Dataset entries
»»

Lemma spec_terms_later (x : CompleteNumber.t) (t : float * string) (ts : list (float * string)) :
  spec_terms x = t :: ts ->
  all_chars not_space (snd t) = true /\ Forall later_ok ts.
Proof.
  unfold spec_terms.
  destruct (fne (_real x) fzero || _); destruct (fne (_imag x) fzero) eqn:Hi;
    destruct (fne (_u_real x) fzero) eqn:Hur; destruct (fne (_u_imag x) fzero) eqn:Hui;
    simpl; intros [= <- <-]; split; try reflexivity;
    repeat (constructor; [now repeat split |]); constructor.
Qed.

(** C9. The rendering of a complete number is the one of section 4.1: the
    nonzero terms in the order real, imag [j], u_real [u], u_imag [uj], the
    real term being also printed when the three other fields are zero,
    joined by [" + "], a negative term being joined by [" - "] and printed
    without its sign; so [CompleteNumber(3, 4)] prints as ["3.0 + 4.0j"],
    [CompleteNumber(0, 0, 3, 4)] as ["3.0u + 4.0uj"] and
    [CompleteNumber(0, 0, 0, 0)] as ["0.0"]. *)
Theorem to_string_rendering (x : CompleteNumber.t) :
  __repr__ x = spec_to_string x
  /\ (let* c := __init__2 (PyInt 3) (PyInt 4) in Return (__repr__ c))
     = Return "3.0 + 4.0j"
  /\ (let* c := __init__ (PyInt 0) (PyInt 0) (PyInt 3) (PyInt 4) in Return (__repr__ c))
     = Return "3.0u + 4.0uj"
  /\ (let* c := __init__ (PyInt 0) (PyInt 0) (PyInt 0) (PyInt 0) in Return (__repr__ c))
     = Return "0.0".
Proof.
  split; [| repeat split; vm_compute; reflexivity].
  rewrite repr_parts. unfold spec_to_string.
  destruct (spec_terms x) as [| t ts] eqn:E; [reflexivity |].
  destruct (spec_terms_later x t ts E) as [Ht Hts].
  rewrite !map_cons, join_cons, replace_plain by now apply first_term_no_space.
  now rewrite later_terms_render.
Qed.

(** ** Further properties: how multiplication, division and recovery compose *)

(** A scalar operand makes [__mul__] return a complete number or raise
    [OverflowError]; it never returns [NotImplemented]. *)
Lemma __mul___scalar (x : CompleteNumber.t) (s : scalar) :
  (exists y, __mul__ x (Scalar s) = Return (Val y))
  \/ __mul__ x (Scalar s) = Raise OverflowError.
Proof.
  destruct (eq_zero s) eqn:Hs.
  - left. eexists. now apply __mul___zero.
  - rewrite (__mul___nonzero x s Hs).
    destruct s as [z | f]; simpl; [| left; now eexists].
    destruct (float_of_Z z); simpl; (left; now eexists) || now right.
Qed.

««

Note every line above where the string "Lemma" shows up, and copy those lines.

== EXPECTED OUTPUT ==
Lemma spec_terms_later (x : CompleteNumber.t) (t : float * string) (ts : list (float * string)) :
Lemma __mul___scalar (x : CompleteNumber.t) (s : scalar) :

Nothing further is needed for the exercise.